Nuestra escuela: el Círculo del Retiro
En el caso de nuestra escuela, la relación es realmente familiar. Inicialmente, con el maestro Liu, aprendimos que nuestro deber era aprender lo mejor posible y ayudar a los "hermanos pequeños". También estaba claro que debíamos considerar "familia" a los compañeros. (También hay que reconocer que este status de "familia" ha de ser de "doble dirección", es decir, no sólo el maestro y el resto de los compañeros han de considerar a un alumno en particular como "familia", éste también debe ver así las cosas. En caso contrario este tipo de relación carece de sentido).
La primera vez que el que esto escribe escucho de boca de Liu que "...todos sois hermanos, una familia...", pensó que el hombre no tenía las ideas muy claras. Realmente yo no quería ser "hermano" de alguno de los elementos que por allí aparecían, sin embargo me equivocaba. Primero, por que realmente hoy por hoy, a los compañeros de aquel tiempo, si se les considera "hermanos" y sobre todo, por que gracias a este sentimiento de unidad, la escuela en su conjunto elige una dirección de progreso común que atrae a las personalidades afines y tiende a mantener alejadas a las de características incompatibles. De esta forma, personas de buen carácter recibieron y reciben una cordial acogida y las que buscan seguir una simple moda, el lucro o la fama personal, simplemente no se ven atraídas por nuestro grupo.
Toda escuela tiene un aspecto "piramidal", en la cúspide el maestro y por debajo, los alumnos más avanzados, luego los de nivel medio y finalmente, los principiantes. Según la escuela, esta estructura piramidal lógica, adopta una de estas dos líneas de actuación:
algunas escuelas son como una pira, los alumnos nuevos son la "leña" que alimenta la escuela (sobre todo, las arcas de la escuela, con cursos, derechos de examen, cuotas, etc). Según se asciende en la jerarquía, a uno le "queman" menos cada vez, al tiempo que adquiere privilegios y según el caso, beneficios económicos. En la cúspide de la pira, se encuentra el maestro, que brilla en lo mas alto, inalcanzable para las masa de alumnos...

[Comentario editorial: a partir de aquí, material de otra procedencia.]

(* ===== verification/SessionProperties.v ===== *)
(** * Properties of the session store over all of its runs

    The claims about [AccountingSessionStore]: the invariant, key resolution, isolation of NASes, the
    effect of every kind of event, the ledger of emitted intents, the counters and the diagnostics. *)

From S2P Require Import Prelude RustStd AccountingEvent ShapedDevice MacMatch.
From S2P Require Import SessionTypes SessionMetadata SessionStore SessionCommands.
From S2P Require Import SessionMetadataSpec SessionIndex SessionStoreSpec SessionCommandsSpec.

(** ** Sample runs *)

Definition always (r : DynamicCircuitResolution) : AccountingEvent -> DynamicCircuitResolution :=
  fun _ => r.

(** A subscriber starts, with commands. *)
Definition sample_start : AccountingEvent :=
  sample_event Status_Start (str "s-1") (str "bng-1") (str "alice").
Definition sample_run :=
  and_commands (apply_event_with_resolution_resolver AccountingSessionStore_new sample_start
    (always sample_resolution)) ([] : list DynamicCircuitIntent).
Definition sample_store : AccountingSessionStore := sample_run.1.1.
Definition sample_trace : list DynamicCircuitIntent := sample_run.2.
Definition sample_key : AccountingSessionKey := NasSession (Nas_Identifier (str "bng-1")) (str "s-1").

Lemma sample_reachable : reachable sample_store sample_trace 0.
Proof.
  apply (reachable_commands AccountingSessionStore_new [] 0 sample_start (always sample_resolution)
    sample_store sample_run.1.2 sample_trace reachable_new).
  change (sample_run = (sample_run.1.1, sample_run.1.2, sample_run.2)).
  by destruct sample_run as [[s u] tr].
Qed.

(** ** The invariant *)

(** C4: after any sequence of operations each of the three lookup indexes holds, under each index
    key, exactly the keys of the retained sessions with that entry, and no empty set; a session
    under a pending key still has the fingerprint of its key and is never shaped; an inactive session
    keeps no resolved device; an active one has a device exactly when it has no pending reason; and
    no list of circuit or NAS identities has a duplicate. *)
Theorem store_invariant s tr n :
  reachable s tr n ->
  (forall acct key, key ∈ indexed (nas_session_keys_by_acct_session_id s) acct <->
     exists nas, key = NasSession nas acct /\ is_Some (sessions s !! key))
  /\ (forall lk key, key ∈ indexed (pending_keys_by_lookup s) lk <->
     exists f x, key = Pending f /\ sessions s !! key = Some x /\ lk ∈ session_lookup_index_keys key x)
  /\ (forall lk key, key ∈ indexed (fallback_keys_by_lookup s) lk <->
     exists nas acct x, key = NasSession nas acct /\ sessions s !! key = Some x
                        /\ lk ∈ session_lookup_index_keys key x)
  /\ (forall acct, nas_session_keys_by_acct_session_id s !! acct <> Some ∅)
  /\ (forall lk, pending_keys_by_lookup s !! lk <> Some ∅)
  /\ (forall lk, fallback_keys_by_lookup s !! lk <> Some ∅)
  /\ pending_keys_ok (sessions s)
  /\ (forall key x, sessions s !! key = Some x -> session_ok key x).
Proof.
  intros [[Hn Hp Hf] Hpend Hses]%reachable_ok. split_and!; [| | |by apply Hn|by apply Hp|by apply Hf|done|done].
  - intros acct key. rewrite (coherent_elem _ _ _ Hn). setoid_rewrite elem_of_nas_entries.
    unfold is_Some. destruct key; cbn; naive_solver.
  - intros lk key. rewrite (coherent_elem _ _ _ Hp). unfold pending_entries.
    destruct key; cbn; [set_solver|]. naive_solver.
  - intros lk key. rewrite (coherent_elem _ _ _ Hf). unfold fallback_entries.
    destruct key; cbn; [|set_solver]. naive_solver.
Qed.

Este tipo de escuela suele reservar "conocimientos secretos" para los alumnos que más avanzan en la jerarquía, (que no necesariamente en su nivel y esfuerzo), con mucha más facilidad cuanto mayor sea su aportación a la caja..., permaneciendo vetados a quienes no adquieren el status de "elite".
Luego existe otro tipo de escuela, también con una estructura "piramidal", aunque sería más correcta la analogía de trineo tirado por perros:
-A la cabeza, corriendo al lado de los perros, siempre hay una persona que los anima y dirige. En nuestra escuela, el profesor (Liang) es quien asume este papel. Por supuesto es el puesto más fatigoso y complicado.
-Detrás van los alumnos más avanzados. Su misión es "tirar" del carro, llevar a la escuela, es decir, al resto de los compañeros, a niveles cada vez más altos.
-Por último, están los alumnos nuevos, que aunque también tiene su correspondiente dosis de esfuerzo, aun no tienen un alto nivel de compromiso. En nuestra analogía, salvando las distancias, ellos van subidos al trineo.
Como puede verse, el papel de alumno avanzado, no es precisamente el más cómodo (por no hablar del del profesor), de hecho, cuanto mayor es el nivel alcanzado, mayor es el esfuerzo que esto conlleva. ¿Por que entonces desear este puesto?. Muy simple, este puesto implica más conocimientos. Esto es lo que anima a continuar, el deseo de saber más cada día. Por otro lado, este tipo de estructura, favorece que entre alumnos se comparta el conocimiento, sin grandes reservas. La razón es muy simple. Cuanto mejor sea nuestro compañero, mejor será nuestro entrenamiento de parejas y más rápido y eficaz nuestro progreso. Sin contar que también las responsabilidades se reparten....Mención aparte merece el tema de las relaciones personales. Más aun que la enseñanza (que por supuesto es vital), lo que fundamenta la escuela es la posibilidad de compartir experiencias con personas de similares intereses. Es difícil para la mayoría de las personas, entender que uno quiera levantarse con el amanecer en frías mañanas de invierno y ponerse a entrenar, cuando lo sensato parezca quedarse en cama... También resulta reconfortante poder compartir con personas que tienen la mismas sensaciones, los distintos estados por los que se va progresando en el estudio del Taiji Quan.
Y lo más importante de todo, la amistad y camaradería que se va forjando con los años de entrenamiento con el resto de los "hermanos de escuela".
Parte de la familia después de una mañana de clase.